Juan Antonio bajó la cabeza, apesadumbrado.
—Soy Eduardo Sáez de Aranaz, y aquí me tienes a tu disposición. Para ti y para todos los compañeros, simplemente Eduardo.
Entonces Tornell apuntó:
—Cuando se ha… te has… te has referido a mi comandante has dicho que «eras su amigo»…
—Se pegó un tiro cuando cayó Teruel.
—Vaya.
Se hizo un silencio.
—Era un gran tipo —dijo apenado.
Recordaba el triste incidente de los perros y la dinamita el día en que fue hecho prisionero. Él había intentado ayudar a su superior a poner orden y había leído la desilusión en los ojos del comandante.
Ambos sabían desde el principio que aquel hermoso sueño iba a la debacle.

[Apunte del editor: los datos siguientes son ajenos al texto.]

Definition windTerm (config : ActivityConfig) (isWindy : bool)
    (t : tally) : tally :=
  if isWindy then
    let windImpact :=
      sub (mul (windPreference config) WIND_IMPACT_MULTIPLIER) WIND_OFFSET in
    let t := bump windImpact t in
    if gt (windPreference config) HIGH_PREFERENCE_THRESHOLD then
      push "good wind conditions" t
    else if lt (windPreference config) LOW_PREFERENCE_THRESHOLD then
      push "windy conditions" t
    else t
  else t.

Definition indoorTerm (config : ActivityConfig) (avgTemp : number)
    (t : tally) : tally :=
  if Str.includes (cfg_name config) "indoor" then
    if lt avgTemp COLD_THRESHOLD || gt avgTemp HOT_THRESHOLD then
      push "extreme weather favors indoor activities"
        (bump EXTREME_WEATHER_BONUS t)
    else t
  else t.

(** [reasons.join(', ') || 'standard conditions'] *)
Definition reasoningOf (reasons : list string) : string :=
  match Str.join ", " reasons with
  | EmptyString => "standard conditions"
  | s => s
  end.

(** The [score] and the [reasons] of [scoreActivity] when it reaches its
    [return]. *)
Definition finalTally (config : ActivityConfig) (avgTemp : number)
    (hasRain isWindy : bool) : tally :=
  let t := (BASE_SCORE, []) in
  let t := temperatureTerm config avgTemp t in
  let t := rainTerm config hasRain t in
  let t := windTerm config isWindy t in
  indoorTerm config avgTemp t.

(** [scoreActivity]; the parameters [precipitation] and [windSpeed] are not
    read by the body. *)
Definition scoreActivity (config : ActivityConfig) (avgTemp : number)
    (hasRain isWindy : bool) (precipitation windSpeed : number) : Activity :=
  let t := finalTally config avgTemp hasRain isWindy in
  {| name := cfg_name config;
     suitabilityScore :=
       Math_max MIN_SCORE (Math_min MAX_SCORE (Math_round (fst t)));
     reasoning := reasoningOf (snd t) |}.

(** The comparator handed to [sort]: [(a, b) => b.suitabilityScore -
    a.suitabilityScore]. *)
Definition byScoreDesc (a b : Activity) : number :=
  sub (suitabilityScore b) (suitabilityScore a).

(** The locals of [rankActivitiesForDay]. *)
Definition avgTempOf (forecast : DailyForecast) : number :=
  div (add (maxTemp forecast) (minTemp forecast)) (ofZ 2).

Definition hasRainOf (forecast : DailyForecast) : bool :=
  gt (precipitation forecast) RAIN_THRESHOLD.

Definition isWindyOf (forecast : DailyForecast) : bool :=
  gt (windSpeed forecast) WIND_THRESHOLD.

(** The activity that [rankActivitiesForDay] scores for one profile. *)
Definition scoreFor (forecast : DailyForecast) (config : ActivityConfig)
    : Activity :=
  scoreActivity config (avgTempOf forecast) (hasRainOf forecast)
    (isWindyOf forecast) (precipitation forecast) (windSpeed forecast).

(** [ACTIVITY_CONFIGS.map(...)]: the scored activities in table order. *)
Definition scoredActivities (forecast : DailyForecast) : list Activity :=
  map (scoreFor forecast) ACTIVITY_CONFIGS.

(** The scored activities after [sort]. *)
Definition ranking (forecast : DailyForecast) : list Activity :=
  Arr.sort byScoreDesc (scoredActivities forecast).

(** [rankActivitiesForDay(forecast, top)], for an integer [top]; a caller
    that leaves [top] out gets [top = 1]. *)
Definition rankActivitiesForDay (forecast : DailyForecast) (top : Z)
    : list Activity :=
  Arr.slice0 (ranking forecast) top.

End ActivityRankingService.

(** ** Numbers and strings: [parseFloat] and the string of a number *)

Module NumStr.

Definition isDigit (a : ascii) : bool :=
  let n := nat_of_ascii a in Nat.leb 48 n && Nat.leb n 57.

Definition digitVal (a : ascii) : Z := Z.of_nat (nat_of_ascii a) - 48.

Definition digitChar (d : Z) : ascii := ascii_of_nat (48 + Z.to_nat d).

(** *** [parseFloat] *)

(** The longest run of decimal digits in front of [s]: the integer read
    (continuing from [acc]), the number of digits, and the rest of [s]. *)
Fixpoint readDigits (s : string) (acc cnt : Z) : Z * Z * string :=
  match s with
  | String a s' =>
    if isDigit a then readDigits s' (10 * acc + digitVal a) (cnt + 1)
    else (acc, cnt, s)
  | EmptyString => (acc, cnt, s)
  end.

(** The value of an optional exponent part [e±ddd] in front of [s]; an
    exponent indicator that no digit follows is not part of the number. *)
Definition readExponent (s : string) : Z :=
  match s with
  | String a s' =>
    if Ascii.eqb a "e" || Ascii.eqb a "E" then
      let '(neg, s'') :=
        match s' with
        | String b t =>
          if Ascii.eqb b "-" then (true, t)
          else if Ascii.eqb b "+" then (false, t)
          else (false, s')
        | EmptyString => (false, s')
        end in
      let '(v, cnt, _) := readDigits s'' 0 0 in
      if cnt =? 0 then 0 else if neg then - v else v
    else 0
  | EmptyString => 0
  end.

(** The longest prefix of [s] that is an unsigned decimal literal, as digits
    [m] and a decimal exponent [k] (its value is [m * 10^k]); [None] when no
    prefix is one. *)
Definition readUnsigned (s : string) : option (Z * Z) :=
  let '(i, ci, r1) := readDigits s 0 0 in
  match r1 with
  | String a r2 =>
    if Ascii.eqb a "." then
      let '(m, cf, r3) := readDigits r2 i 0 in
      if (ci =? 0) && (cf =? 0) then None
      else Some (m, readExponent r3 - cf)
    else if ci =? 0 then None else Some (i, readExponent r1)
  | EmptyString => if ci =? 0 then None else Some (i, 0)
  end.

(** [parseFloat(s)]: leading white space is skipped, the longest prefix that
    is a decimal literal is read and rounded to the nearest number; NaN when
    there is no such prefix. *)
Definition parseFloat (s : string) : number :=
  let t := Str.trimStart s in
  let '(neg, u) :=
    match t with
    | String a u =>
      if Ascii.eqb a "-" then (true, u)
      else if Ascii.eqb a "+" then (false, u)
      else (false, t)
    | EmptyString => (false, t)
    end in
  if prefix "Infinity" u then S754_infinity neg
  else
    match readUnsigned u with
    | None => NaN
    | Some (m, k) => if neg then SFopp (ofDec m k) else ofDec m k
    end.

(** *** The string of a number, as a template literal inserts it *)

Fixpoint decimalFuel (fuel : nat) (n : Z) (acc : string) : string :=
  match fuel with
  | O => acc
  | S fuel' =>
    let acc' := String (digitChar (n mod 10)) acc in
    if n <? 10 then acc' else decimalFuel fuel' (n / 10) acc'
  end.

(** The decimal digits of a natural number [n]. *)
Definition decimal (n : Z) : string :=
  decimalFuel (S (Z.to_nat (Z.log2 n))) n EmptyString.

(** For a positive rational [vn / vd] below one, the least [j >= 1] with
    [10^(-j) <= vn / vd], searched from [j]. *)
Fixpoint leadingZeros (fuel : nat) (vn vd j : Z) : Z :=
  match fuel with
  | O => j
  | S fuel' =>
    if vd <=? vn * 10 ^ j then j else leadingZeros fuel' vn vd (j + 1)
  end.

(** The decimal position [n] of the positive rational [vn / vd]:
    [10^(n-1) <= vn / vd < 10^n]. *)
Definition position (vn vd : Z) : Z :=
  if vd <=? vn then Z.of_nat (String.length (decimal (vn / vd)))
  else 1 - leadingZeros 400 vn vd 1.

(** [vn / vd] counted in units of [10^(n-k)], as a fraction: its integral
    part is the first [k] digits of a number at position [n]. *)
Definition scaled (vn vd n k : Z) : Z * Z :=
  if 0 <=? n - k then (vn, vd * 10 ^ (n - k)) else (vn * 10 ^ (k - n), vd).

(** [s] has [k] digits and [s * 10^(n-k)] reads back as [x]. *)
Definition readsBack (x : number) (k s n : Z) : bool :=
  (10 ^ (k - 1) <=? s) && (s <? 10 ^ k) && same (ofDec s (n - k)) x.

(** The [k]-digit decimals next to [vn / vd] (whose position is [n]) that
    read back as [x]: [Some (s, n')] for the one closest to [vn / vd] (the
    even one on a tie), standing for [s * 10^(n'-k)]. *)
Definition shortestAt (x : number) (vn vd n k : Z) : option (Z * Z) :=
  let '(N, D) := scaled vn vd n k in
  let lo := N / D in
  let r := N mod D in
  let hi := if lo + 1 =? 10 ^ k then (10 ^ (k - 1), n + 1) else (lo + 1, n) in
  let okLo := readsBack x k lo n in
  let okHi := readsBack x k (fst hi) (snd hi) in
  if okLo && okHi then
    if (2 * r <? D) || ((2 * r =? D) && Z.even lo) then Some (lo, n)
    else Some hi
  else if okLo then Some (lo, n)
  else if okHi then Some hi
  else None.

(** The least number of digits [k], from [k] on, at which a decimal reads
    back as [x], with its digits and position.  Seventeen digits are enough
    for the canonical numbers; when the search gives up, the first [k] digits
    are returned. *)
Fixpoint shortest (fuel : nat) (x : number) (vn vd n k : Z) : Z * Z * Z :=
  match fuel with
  | O => (k, fst (scaled vn vd n k) / snd (scaled vn vd n k), n)
  | S fuel' =>
    match shortestAt x vn vd n k with
    | Some (s, n') => (k, s, n')
    | None => shortest fuel' x vn vd n (k + 1)
    end
  end.

(** The layout of the digits [s] ([k] of them) at position [n]. *)
Definition layout (k s n : Z) : string :=
  let ds := decimal s in
  if (k <=? n) && (n <=? 21) then
    ds ++ Str.replicate (Z.to_nat (n - k)) "0"
  else if (0 <? n) && (n <=? 21) then
    Str.take (Z.to_nat n) ds ++ "." ++ Str.skip (Z.to_nat n) ds
  else if (-6 <? n) && (n <=? 0) then
    "0." ++ Str.replicate (Z.to_nat (- n)) "0" ++ ds
  else
    let e := n - 1 in
    let es := (if e <? 0 then "-" else "+") ++ decimal (Z.abs e) in
    if k =? 1 then ds ++ "e" ++ es
    else Str.take 1 ds ++ "." ++ Str.skip 1 ds ++ "e" ++ es.

(** The string of the positive finite number [m * 2^e]. *)
Definition positiveToString (m : positive) (e : Z) : string :=
  let x := S754_finite false m e in
  let '(vn, vd) :=
    if 0 <=? e then (Zpos m * 2 ^ e, 1) else (Zpos m, 2 ^ (- e)) in
  let '(k, s, n) := shortest 21 x vn vd (position vn vd) 1 in
  layout k s n.

(** The string of a number. *)
Definition toString (x : number) : string :=
  match x with
  | S754_nan => "NaN"
  | S754_zero _ => "0"
  | S754_infinity s => if s then "-Infinity" else "Infinity"
  | S754_finite s m e =>
    if s then "-" ++ positiveToString m e else positiveToString m e
  end.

—No te falta razón. Pero mira cómo hemos acabado todos. Fíjate lo que son las cosas, yo soy de la misma promoción que Franco, él salió con el número 247 de una hornada de trescientos tíos y yo, con el 65.
—No está mal.
—No. Franco nunca fue un tipo brillante. Es listo, pero no brillante. Fui profesor en la Academia de Infantería de Toledo y el propio Franco vino a buscarme para llevarme con él a la Academia de Zaragoza. Di clase de táctica, armamento y tiro. Enseñé árabe. Cuando la guerra, hice lo que debía, me porté como un militar y cumplí con mi obligación. Yo, con la República. Me condenaron a muerte pero luego me conmutaron por treinta años. Ahora, cuando viene por aquí, ni me saluda.
—¿Quién?
—Pues ¿quién había de ser? Franco.
—¿Franco viene por aquí? —Se hizo el sorprendido pues era vox pópuli que el dictador solía dejarse caer por allí.
—Muy a menudo. Se hace el loco, como si no me conociera. Él me indultó. Yo pedí venir aquí porque así podría salir en ocho años a lo sumo. Tengo un hijo que estudia Periodismo. El que sí me saluda afectuosamente y viene mucho por aquí es Millán Astray. Pero, claro, ese está como una cabra. Me da tabaco y dinero. Toma —dijo entregándole una cajetilla de tabaco.
—Vaya, muchas gracias —acertó a decir Tornell algo azorado por aquel inesperado regalo.
—No hay de qué. No te demores que te echarán en falta. Ya sabes dónde me tienes.
—Un placer, Eduardo, un placer.
Salió de allí taciturno, viendo en qué habían acabado sus sueños.